I actually went to see a Zoe to find out what could be the possible cause of death in Lotopoe’s case. “You and I will not discuss this thing FGC,” she said. “You are not a member, and you will not be asking me any questions. This is our tradition. You people want to force the white man’s tradition on us.” Ma Vonyee was dressed in her brown and yellow lappa with a black blouse and head tie. She looked straight in my face with cold eyes and, with that, walked briskly away without looking back. It was a different side of the woman who came to me smiling at first, maybe expecting something else.
There is nowhere in the Bible where God asked us to circumcise a woman. He knows all things. ALL THINGS. He cannot forget, is not capable of forgetting, and certainly didn’t forget that. Research has established that FGC has never been part of Christianity as a faith system.
In countries where Muslims practice FGC, they justify it in the words of the Prophet Mohammed. But there are no instructions in the Qur’an or in the writings of the Prophet Mohammed which require that the clitoris be surgically modified. Thus, God must approve of its presence.

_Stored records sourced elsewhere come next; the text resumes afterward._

(* ===== verification/EmulateSpec.v ===== *)
(** * What the calls of ece391emulate.c do

    A command is split into words ([command_words]); [ece391_getargs] joins the
    arguments of its process with single spaces ([joined]), which for a command
    written that way is the text the kernel passes ([emulation_arguments]). *)

From S2P Require Import Prelude Memory LibMem LibStr Command UserLib Emulate.

(** ** Words *)

Definition word_sep (c : Z) : bool := (c =? SPACE) || (c =? NL).

(** The first word, and what follows the character that ends it. *)
Fixpoint take_word (l : list Z) : list Z :=
  match l with [] => [] | c :: l' => if word_sep c then [] else c :: take_word l' end.
Fixpoint after_word (l : list Z) : list Z :=
  match l with [] => [] | c :: l' => if word_sep c then l' else after_word l' end.
Fixpoint drop_spaces (l : list Z) : list Z :=
  match l with [] => [] | c :: l' => if c =? SPACE then drop_spaces l' else l end.

(** The words of [l], reading from left to right, inside the word [cur] or
    between two words: there a newline ends the command. *)
Fixpoint words_from (cur : option (list Z)) (l : list Z) : list (list Z) :=
  match l with
  | [] => option_list cur
  | c :: l' =>
      match cur with
      | None => if c =? SPACE then words_from None l' else if c =? NL then [] else words_from (Some [c]) l'
      | Some w => if word_sep c then w :: words_from None l' else words_from (Some (w ++ [c])) l'
      end
  end.
Definition argument_words (l : list Z) : list (list Z) := words_from None (after_word l).
Definition command_words (l : list Z) : list (list Z) := ([46; 47] ++ take_word l) :: argument_words l.

(** The words with a space between any two. *)
Fixpoint joined (ws : list (list Z)) : list Z :=
  match ws with [] => [] | [w] => w | w :: ws' => w ++ SPACE :: joined ws' end.

Lemma words_from_word w l : words_from (Some w) l = (w ++ take_word l) :: words_from None (after_word l).
Proof.
  revert w. induction l as [|c l IH]; intros w; cbn [words_from take_word after_word]; [by rewrite app_nil_r|].
  destruct (word_sep c) eqn:E; [by rewrite app_nil_r|]. rewrite IH. by rewrite <- app_assoc.
Qed.

Lemma words_from_spaces l : words_from None (drop_spaces l) = words_from None l.
Proof. induction l as [|c l IH]; [done|]. cbn [drop_spaces words_from]. destruct (c =? SPACE) eqn:E; [exact IH|]. cbn [words_from]. by rewrite E. Qed.

Lemma words_from_next l :
  match drop_spaces l with
  | [] => words_from None l = []
  | c :: _ => (c = NL ∧ words_from None l = []) ∨
      (word_sep c = false ∧ words_from None l = take_word (drop_spaces l) :: words_from None (after_word (drop_spaces l)))
  end.
Proof.
  rewrite <- (words_from_spaces l). destruct (drop_spaces l) as [|c r] eqn:Hr; [done|].
  assert (Hc : (c =? SPACE) = false).
  { clear -Hr. induction l as [|d l IH]; [done|]. cbn in Hr. destruct (d =? SPACE) eqn:E; [by apply IH|]. by injection Hr as -> _. }
  cbn [words_from take_word after_word]. unfold word_sep. rewrite Hc. cbn [orb]. destruct (Z.eqb_spec c NL) as [->|]; [by left|right].
  split; [done|]. apply words_from_word.
Qed.
(** * Safe-haven hedging research scripts: bootstrap simulator, quantile
      path extractor, return categorizer and efficient-price screen.

    Shallow embedding of [src/research/safe-heaven.py],
    [src/research/safe-heaven-spy.py] and
    [src/research/safe-heaven-eff-price-opt.py], with the [for] variant
    of the expiry loop of [src/research/safe-heaven-eff-price-opt-bs.py].

    Numbers.  The scripts compute on NumPy [float64] values.  They are
    idealised here as exact rationals [Q]; "the same number" is [Qeq]
    (written [==]).  Rounding, overflow, infinities and NaN are outside
    the model.  Python [int]s are [Z].

    Effects.  A Python exception is the name of its class; a computation
    that may raise returns a [result].  The NumPy global generator
    ([np.random.seed], [np.random.choice]) is an explicit state threaded
    through every call that draws. *)

From Stdlib Require Import String.
From Stdlib Require Import List ZArith QArith Qabs Qround Qpower Lia Lqa Bool.
From Stdlib Require Import Sorted Permutation.
Import ListNotations.
Open Scope Q_scope.

(** ** Python exceptions and fallible computations *)

Module Py.

Definition exn := string.

Definition IndexError : exn := "IndexError"%string.
Definition ValueError : exn := "ValueError"%string.
Definition ZeroDivisionError : exn := "ZeroDivisionError"%string.
(** * PiStorage: a shallow embedding of the [PiStorage] class

    The JavaScript class keeps a table of three decimal expansions
    (pi, e, phi), a cache of digit arrays, and offers a base codec, a
    message codec, a digit generator, a sequence locator and the
    [encode] / [decode] pair.  Every method is translated below under its
    own name.

    Conventions of the embedding:
    - a JavaScript number that holds an integer is a [Z]; the model is
      exact for safe integers (magnitude below 2^53), which is where
      [%], [/] followed by [Math.floor], and the comparisons used here
      are exact on doubles;
    - a JavaScript string is the list of its UTF-16 code units
      ([jsstring]); property names and cache keys are Rocq [string]s;
    - a thrown exception is the [Throw] case of [outcome];
    - the object's mutable state (the cache, and the position in the
      stream of [Math.random] outcomes) is threaded explicitly. *)

From Stdlib Require Import Ascii.
From stdpp Require Import gmap strings list fin_maps pretty.
From Equations Require Import Equations.

Local Open Scope Z_scope.

(** ** Errors and results *)

Inductive error : Type :=
  | InvalidBase        (* Error("Base must be between 2 and 65536") *)
  | InvalidCharacter   (* Error("Invalid character for base ...") *)
  | UnknownConstant    (* Error("Unknown constant: ...") *)
  | EmptyMessage       (* Error("Message cannot be empty") *)
  | CouldNotEncode     (* Error("Could not encode message") *)
  | JsRangeError       (* RangeError: toString() radix must be between 2 and 36 *)
  | JsTypeError.       (* TypeError: ... is not a function *)

Inductive outcome (A : Type) : Type :=
  | Ok (a : A)
  | Throw (e : error).
Arguments Ok {A} a.
Arguments Throw {A} e.

(** ** JavaScript strings *)

(** A string is the sequence of its UTF-16 code units. *)
Definition jsstring : Type := list Z.

Definition code_unit (c : Z) : Prop := 0 <= c < 65536.

(** The code units of an ASCII literal. *)
Definition js (s : string) : jsstring :=
  map (fun a => Z.of_N (Ascii.N_of_ascii a)) (String.list_ascii_of_string s).

(** [String.fromCharCode(n)]: the code unit ToUint16(n). *)
Definition fromCharCode (n : Z) : Z := n mod 65536.

(** ** Base codec *)

Definition base_out_of_range (base : Z) : bool :=
  (base <? 2) || (base >? 65536).

(** The character pushed for one remainder in [numberToBase]:
    [remainder < 10 ? String(remainder) : String.fromCharCode(65 + remainder - 10)]
    for bases up to 36, [String.fromCharCode(remainder)] above. *)
Definition digitChar (base remainder : Z) : Z :=
  if base <=? 36 then
    if remainder <? 10 then 48 + remainder
    else fromCharCode (65 + remainder - 10)
  else fromCharCode remainder.

(** The [while (number > 0)] loop of [numberToBase]; [result.unshift]
    puts the new character in front.  The loop is only entered after the
    range check on [base], which is what makes it terminate. *)
Equations? numberToBase_loop (base : Z) (Hbase : 2 <= base)
    (number : Z) (result : jsstring) : jsstring
    by wf (Z.to_nat number) lt :=
  numberToBase_loop base Hbase number result with Z_lt_dec 0 number := {
    | left _ =>
        numberToBase_loop base Hbase (number / base)
          (digitChar base (number mod base) :: result)
    | right _ => result }.
Proof.
  apply Z2Nat.inj_lt; try lia.
  - apply Z.div_pos; lia.
  - apply Z.div_lt; lia.
Qed.

Definition numberToBase (number base : Z) : outcome jsstring :=
  match Z_le_dec 2 base with
  | right _ => Throw InvalidBase
  | left Hbase =>
      if base >? 65536 then Throw InvalidBase
      else if number =? 0 then Ok (js "0")
      else Ok (numberToBase_loop base Hbase number [])
  end.

(** The value of one character in [baseToNumber]. *)
Definition charValue (base char : Z) : outcome Z :=
  if base <=? 36 then
    if (48 <=? char) && (char <=? 57) then Ok (char - 48)
    else if (65 <=? char) && (char <=? 90) then Ok (10 + (char - 65))
    else if (97 <=? char) && (char <=? 122) then Ok (10 + (char - 97))
    else Throw InvalidCharacter
  else Ok char.

(** The [for] loop of [baseToNumber], with [result] as accumulator. *)
Fixpoint baseToNumber_loop (base : Z) (string : jsstring) (result : Z)
    : outcome Z :=
  match string with
  | [] => Ok result
  | char :: rest =>
      match charValue base char with
      | Ok value => baseToNumber_loop base rest (result * base + value)
      | Throw e => Throw e
      end
  end.

Definition baseToNumber (string : jsstring) (base : Z) : outcome Z :=
  if base_out_of_range base then Throw InvalidBase
  else baseToNumber_loop base string 0.

(** ** Message codec *)

(** [message.charCodeAt(i)] for every [i]; the [targetBase] parameter of
    the source is not used by its body. *)
Definition messageToNumbers (message : jsstring) : list Z := message.

Definition numbersToMessage (numbers : list Z) : jsstring :=
  map fromCharCode numbers.

(** ** The table of constants *)

(** What [this.constants[name]] evaluates to.  The table is an object
    literal, so besides its three own properties a lookup also reaches
    the members of [Object.prototype]; those are truthy and are not
    strings. *)
Inductive property : Type :=
  | Expansion (text : string)
  | Inherited
  | Undefined.

Definition Object_prototype_names : list string :=
  [ "constructor"; "hasOwnProperty"; "isPrototypeOf";
    "propertyIsEnumerable"; "toLocaleString"; "toString"; "valueOf";
    "__proto__"; "__defineGetter__"; "__defineSetter__";
    "__lookupGetter__"; "__lookupSetter__" ]%string.

Definition constants (name : string) : property :=
  if decide (name = "pi")%string then
    Expansion "3.1415926535897932384626433832795028841971693993751058209749445923078164062862089986280348253421170679"
  else if decide (name = "e")%string then
    Expansion "2.7182818284590452353602874713526624977572470936999595749669676277240766303535475945713821785251664274"
  else if decide (name = "phi")%string then
    Expansion "1.6180339887498948482045868343656381177203091798057628621354486227052604628189024497072072041893911374"
  else if decide (name ∈ Object_prototype_names) then Inherited
  else Undefined.

(** [text.replace('.', '')]: the first full stop is removed. *)
Fixpoint replace_dot (text : list Ascii.ascii) : list Ascii.ascii :=
  match text with
  | [] => []
  | c :: rest => if decide (c = "."%char) then rest else c :: replace_dot rest
  end.

(** [parseInt(digit)] on a one-character string.  Every character of
    the three expansions is a decimal digit once the full stop is gone
    (lemma [expansion_chars_are_digits] below), so the NaN case of
    [parseInt] is never reached; it is rendered as [-1], a value no
    code unit and no digit equals. *)
Definition parseInt (digit : Ascii.ascii) : Z :=
  let c := Z.of_N (Ascii.N_of_ascii digit) in
  if (48 <=? c) && (c <=? 57) then c - 48 else -1.

(** The first loop of [getConstantInBase]: both branches of the
    [base === 10] test push the same [digitValue]. *)
Definition seedDigits (base : Z) (text : string) : list Z :=
  map (fun digit =>
         let digitValue := parseInt digit in
         if base =? 10 then digitValue else digitValue)
      (replace_dot (String.list_ascii_of_string text)).

(** ** The object's state and [Math.random] *)

(** [Math.floor(Math.random() * 10)]: [Math.random()] is a double in
    [0, 1), so the expression is one of the ten integers 0..9, chosen by
    the environment. *)
Inductive decimal : Type := D0 | D1 | D2 | D3 | D4 | D5 | D6 | D7 | D8 | D9.

Definition decimalValue (d : decimal) : Z :=
  match d with
  | D0 => 0 | D1 => 1 | D2 => 2 | D3 => 3 | D4 => 4
  | D5 => 5 | D6 => 6 | D7 => 7 | D8 => 8 | D9 => 9
  end.

(** An instance of the class in its environment: the cache, the outcomes
    the environment will give to successive [Math.random] calls, and how
    many of them have been consumed. *)
Record PiStorage : Type := {
  baseDigitsCache : gmap string (list Z);
  randomSource : N -> decimal;
  randomCalls : N
}.

(** [new PiStorage()] in an environment with the given random outcomes. *)
Definition newPiStorage (source : N -> decimal) : PiStorage :=
  {| baseDigitsCache := ∅; randomSource := source; randomCalls := 0%N |}.

(** Stateful, fallible computations.  The state survives a throw: what a
    method did to the cache before throwing stays done. *)
Definition M (A : Type) : Type := PiStorage -> outcome A * PiStorage.

Definition ret {A} (a : A) : M A := fun s => (Ok a, s).
Definition throw {A} (e : error) : M A := fun s => (Throw e, s).
Definition bind {A B} (m : M A) (k : A -> M B) : M B := fun s =>
  match m s with
  | (Ok a, s') => k a s'
  | (Throw e, s') => (Throw e, s')
  end.
Definition lift {A} (r : outcome A) : M A := fun s => (r, s).
(** [try { body } catch (e) { handler }]. *)
Definition try_catch {A} (body : M A) (handler : error -> M A) : M A := fun s =>
  match body s with
  | (Ok a, s') => (Ok a, s')
  | (Throw e, s') => handler e s'
  end.

Notation "'let*' x ':=' m 'in' k" := (bind m (fun x => k))
  (at level 10, x pattern, m at level 100, k at level 200).

(** ** Digit generator *)

(** The template literal [`${constant}_${base}_${maxDigits}`]. *)
Definition cacheKey (constant : string) (base maxDigits : Z) : string :=
  constant +:+ "_" +:+ pretty base +:+ "_" +:+ pretty maxDigits.

(** [count] successive evaluations of [Math.floor(Math.random() * 10)],
    starting with call number [from]. *)
Fixpoint randomDigits (source : N -> decimal) (from : N) (count : nat) : list Z :=
  match count with
  | O => []
  | S count' => decimalValue (source from) :: randomDigits source (N.succ from) count'
  end.

(** [while (result.length < maxDigits) result.push(...)] runs
    [maxDigits - result.length] times when that is positive and not at
    all otherwise. *)
Definition extendWithRandom (result : list Z) (maxDigits : Z) : M (list Z) := fun s =>
  let missing := Z.to_nat (maxDigits - Z.of_nat (length result)) in
  (Ok (result ++ randomDigits (randomSource s) (randomCalls s) missing),
   {| baseDigitsCache := baseDigitsCache s;
      randomSource := randomSource s;
      randomCalls := (randomCalls s + N.of_nat missing)%N |}).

In Senegal, groups like the US-based Tostan project have played a role in achieving the passage of laws banning FGC. There, women talk openly about the health implications. Even former cutters say they are sorry about this age-old tradition. In Keur Simbara, one of the villages that have stopped FGC practice, a former cutter, Oureye Sall, told a group of journalists from the Washington-based Population Reference Bureau (PRB) that she had called on all cutters to abandon the practice.
“We didn’t do it because we were wicked, but because it was handed down to us by tradition as something good,” she lamented. Oureye said that she too had lost a child to the practice. She has abandoned this only way of livelihood she has known all her life and is selling peanuts to survive.
Data collected in recent years gives hope to those fighting for an end to FGC. The number of girls aged 15 to 19 being cut globally fell in 2010, according to PRB. We hope that fall marks the beginning of the end of this practice.
We hope the government’s compulsory primary and junior school education scheme will minimize FGC while we await news of its abolition by law.
A tiny flicker of hope loomed last year when Sande members were arrested and prosecuted for abducting and initiating a woman in Western Liberia. They are now serving time for kidnap and the forceful initiation of a woman.
It is time to introduce a law and make an urgent effort to end this outdated practice. Stopping FGC will give peace to Lotopoe and so many other victims. It will also save many more girls from ending up like her.